Acceptance and I are new acquaintances. For many years, I couldn’t see its beauty. I thought it equalled resignation: sitting on the couch, hunched into my shoulders, and slowly shaking my head in a sad, Eeyore-type way. But acceptance is an active and dynamic force. It precedes and provokes change.
For many years, I’ve been familiar with psychologist Carl Rogers’s contention that:
‘When I accept myself as I am, then I can change’.
But I still found self-acceptance tough. In a culture which emphasises struggling, keeping going, battling for what you want, it can seem counter-cultural to say to yourself:
I am what I am, and that’s OK.
That’s where the beauty begins though. That ‘OK’ releases you into your flow. You slip gently away from the ropes that have moored you for so long to that place of impossible yearning. I say ‘impossible’ because I suspect our non-acceptance of ourselves is based on a desire to be more like someone else.

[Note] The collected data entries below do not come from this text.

(** X13.  At the confirmation of [cmd_delete], both Ctrl-C and the end of
    input leave the command through an exception: exit status 1 (Ctrl-C
    with the cancelled message of [main] on standard error), and the
    environment is not removed. *)
Theorem confirmation_without_answer (args : delete_args) (w w1 : World)
  (env_dir : Path) :
  d_yes args = false ->
  locate py_int env (d_name args) (d_version args) "delete" w
  = (Normal env_dir, w1) ->
  (forall rest, w_stdin w1 = CtrlC :: rest ->
     exists w',
       cmd_delete py_int path_str env args w = (Raise KeyboardInterrupt, w')
       /\ w_fs w' = w_fs w
       /\ main py_int py_strip path_str env (Delete args) w
          = (1%Z, log (PrintErr (Py.nl ++ "Operation cancelled.")) w'))
  /\ (w_stdin w1 = [] ->
      exists w',
        cmd_delete py_int path_str env args w = (Raise EOFError, w')
        /\ w_fs w' = w_fs w
        /\ fst (main py_int py_strip path_str env (Delete args) w) = 1%Z).
Proof.
  intros Hyes Hloc.
  destruct (locate_facts py_int env (d_name args) (d_version args) "delete" w)
    as (Hfs & _ & _).
  rewrite Hloc in Hfs. cbn [snd] in Hfs.
  split.
  - intros rest Hin.
    assert (Hc : exists w', cmd_delete py_int path_str env args w
                            = (Raise KeyboardInterrupt, w') /\ w_fs w' = w_fs w).
    { unfold cmd_delete. rewrite (bind_normal _ _ _ _ _ Hloc), Hyes. cbn [negb].
      eexists. split.
      - erewrite bind_raise; [reflexivity|].
        erewrite bind_raise; [reflexivity|].
        unfold input_prompt. rewrite (bind_normal _ _ _ _ _ (print_run _ _)).
        apply input_ctrlc. exact Hin.
      - cbn [w_fs set_stdin emit]. exact Hfs. }
    destruct Hc as (w' & Hc & Hw'). exists w'.
    rewrite main_delete, Hc. auto.
  - intros Hin.
    assert (Hc : exists w', cmd_delete py_int path_str env args w
                            = (Raise EOFError, w') /\ w_fs w' = w_fs w).
    { unfold cmd_delete. rewrite (bind_normal _ _ _ _ _ Hloc), Hyes. cbn [negb].
      eexists. split.
      - erewrite bind_raise; [reflexivity|].
        erewrite bind_raise; [reflexivity|].
        unfold input_prompt. rewrite (bind_normal _ _ _ _ _ (print_run _ _)).
        apply input_eof. exact Hin.
      - cbn [w_fs set_stdin emit]. exact Hfs. }
    destruct Hc as (w' & Hc & Hw'). exists w'.
    rewrite main_delete, Hc. auto.
Qed.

In my case, I yearned to be like most of those who crossed my path, precisely because I knew I was so different. At school, I wanted to be like the glam girls, the ones who won the deportment prize and dazzled in the school play. At work, I wanted to be like those classy creatures who made effortless small talk and segued into fast track management programmes. As an introverted dyspraxic, it was never going to happen.
Boosting our energy
Another beautiful bonus of acceptance is that it gives us more energy; perhaps that’s why it facilitates change. Instead of using our energy to fuel our yearning and our resentment, we can use it instead to explore our potential. This inevitably changes our focus from what we can’t do – and those whom we yearn to be can – to what we can or might be able to do.

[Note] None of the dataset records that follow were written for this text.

Definition detect_institutional_buying
    (ticker : string) (institutional_ownership_change : Q)
    (num_institutions_buying : Z) (timestamp : option datetime)
    : M (option Signal.t) :=
  if Py.ltb institutional_ownership_change 2.0
     || (num_institutions_buying <? 3)%Z
  then ret None
  else
    let ownership_component :=
      Py.min (institutional_ownership_change * 10) 50 in
    let institution_component :=
      Py.min (inject_Z (num_institutions_buying * 5)) 50 in
    let strength := ownership_component + institution_component in
    let confidence :=
      Py.min (inject_Z (60 + (num_institutions_buying * 5))) 95 in
    logger_info
      [ Text "Institutional buying detected for "; Str ticker;
        Text ": ownership_change=";
        Num institutional_ownership_change ".1f"; Text "%, ";
        Text "institutions="; Int num_institutions_buying ] >>
    ts <~ timestamp_or_utcnow timestamp ;;
    ret (Some {| Signal.ticker := ticker;
                 Signal.signal_type := INSTITUTIONAL_BUYING;
                 Signal.strength := strength;
                 Signal.confidence := confidence;
                 Signal.timestamp := ts;
                 Signal.metadata :=
                   [ ("ownership_change_pct",
                      institutional_ownership_change);
                     ("num_institutions", inject_Z num_institutions_buying)
                   ]%string |}).

Definition detect_insider_buying
    (ticker : string) (insider_buy_volume insider_sell_volume : Q)
    (num_insiders_buying : Z) (timestamp : option datetime)
    : M (option Signal.t) :=
  let net_buying := insider_buy_volume - insider_sell_volume in
  if Py.leb net_buying 0 || (num_insiders_buying <? 2)%Z then ret None
  else
    let buy_sell_ratio :=
      if Py.ltb 0 insider_sell_volume
      then insider_buy_volume / insider_sell_volume
      else 10.0 in
    let ratio_component := Py.min (buy_sell_ratio * 20) 60 in
    let insider_component :=
      Py.min (inject_Z (num_insiders_buying * 10)) 40 in
    let strength := ratio_component + insider_component in
    let confidence := 75.0 in
    logger_info
      [ Text "Insider buying detected for "; Str ticker;
        Text ": net_buying=$"; Num net_buying ",.0f"; Text ", ";
        Text "insiders="; Int num_insiders_buying ] >>
    ts <~ timestamp_or_utcnow timestamp ;;
    ret (Some {| Signal.ticker := ticker;
                 Signal.signal_type := INSIDER_BUYING;
                 Signal.strength := strength;
                 Signal.confidence := confidence;
                 Signal.timestamp := ts;
                 Signal.metadata :=
                   [ ("buy_volume", insider_buy_volume);
                     ("sell_volume", insider_sell_volume);
                     ("net_buying", net_buying);
                     ("num_insiders", inject_Z num_insiders_buying);
                     ("buy_sell_ratio", buy_sell_ratio) ]%string |}).

Definition detect_sentiment_spike
    (ticker : string) (current_sentiment baseline_sentiment : Q)
    (mention_volume : Z) (timestamp : option datetime)
    : M (option Signal.t) :=
  let sentiment_change := current_sentiment - baseline_sentiment in
  if Py.ltb (Qabs sentiment_change) 0.2 || (mention_volume <? 100)%Z
  then ret None
  else
    let sentiment_component := Py.min (Qabs sentiment_change * 100) 70 in
    let volume_component := Py.min (inject_Z mention_volume / 100) 30 in
    let strength := sentiment_component + volume_component in
    let confidence := 60.0 in
    logger_info
      [ Text "Sentiment spike detected for "; Str ticker;
        Text ": change="; Num sentiment_change ".2f"; Text ", ";
        Text "mentions="; Int mention_volume ] >>
    ts <~ timestamp_or_utcnow timestamp ;;
    ret (Some {| Signal.ticker := ticker;
                 Signal.signal_type := SENTIMENT_SPIKE;
                 Signal.strength := strength;
                 Signal.confidence := confidence;
                 Signal.timestamp := ts;
                 Signal.metadata :=
                   [ ("current_sentiment", current_sentiment);
                     ("baseline_sentiment", baseline_sentiment);
                     ("sentiment_change", sentiment_change);
                     ("mention_volume", inject_Z mention_volume)
                   ]%string |}).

It took me years to realise that we all have our own destiny. It doesn’t include being like anybody else. Our destiny is to be our unique selves. Our task is to become the best version of ourselves and share our gifts with the world. After years of resentment and rage, I’ve found my place of acceptance. Now I’m living in it.

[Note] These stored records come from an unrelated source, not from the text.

(** * fpylll: integer matrices ([src/fpylll/integer_matrix.pyx])

    A shallow embedding of the [IntegerMatrix] class of fpylll, the Cython
    wrapper around fplll's [ZZ_mat<mpz_t>], and the properties of its
    indexing, copy, product, modular reduction, sub-matrix and randomisation
    methods.

    Conventions of the embedding.
    - An [mpz_t] entry is a [Z]; GMP's functions are given by their
      documented meaning.
    - A [ZZ_mat<mpz_t>] is a record of its two dimensions and its rows.
    - A Python exception is an [exn]; a method returns an [outcome].  A
      method that mutates [self] also returns the core it leaves behind, so
      that the state after an exception can be spoken about.
    - A [cdef int] is a [Z]; where a Python object is converted to one, the
      conversion raises [OverflowError] outside the 32-bit range, and where
      a counter is incremented in C, the increment wraps around.
    - Objects live in a store of cores indexed by locations; an
      [IntegerMatrix] object holds the location of its core. *)

From stdpp Require Import base numbers option list gmap strings.

(** ** Exceptions and outcomes *)

Inductive exn : Set :=
  | ValueError
  | IndexError
  | TypeError
  | KeyError
  | OverflowError
  | NotImplementedError.

(** Faults that no Python handler sees: the process is terminated. *)
Inductive fatal : Set :=
  | SIGFPE    (* GMP's intentional division by zero *)
  | SIGSEGV.  (* a core pointer that was never set *)

Inductive outcome (A : Type) : Type :=
  | Ok (a : A)
  | Raise (e : exn)
  | Abort (f : fatal).
Arguments Ok {A} a.
Arguments Raise {A} e.
Arguments Abort {A} f.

I’m not going to pretend that I’m such an evolved human being that I regard my dyspraxia as a gift. I don’t. It still frustrates the hell out of me, especially when I want to post a blog. That’ll be 20 minutes of the pure joy of writing, followed by 60 minutes of effing and blinding with the technology. But self-acceptance has taught me to see the gifts within the dyspraxia.
Making the most of our gifts
One of those gifts is my ability with words; that’s the compensating abundance for my dyspraxic deficits. A second is my current, thrilling experiment to rewire my eccentric brain as I walk the Camino de Santiago. A third is using my experience to coach others to live beyond their labels – whatever they may be, wherever they began, however long they’ve been in place.
These days, thanks to acceptance, I no longer refer to myself as an ‘introverted dyspaxic’. I only have one self-imposed label: ‘a uniquely talented work in progress’. Now that is a beautiful thing.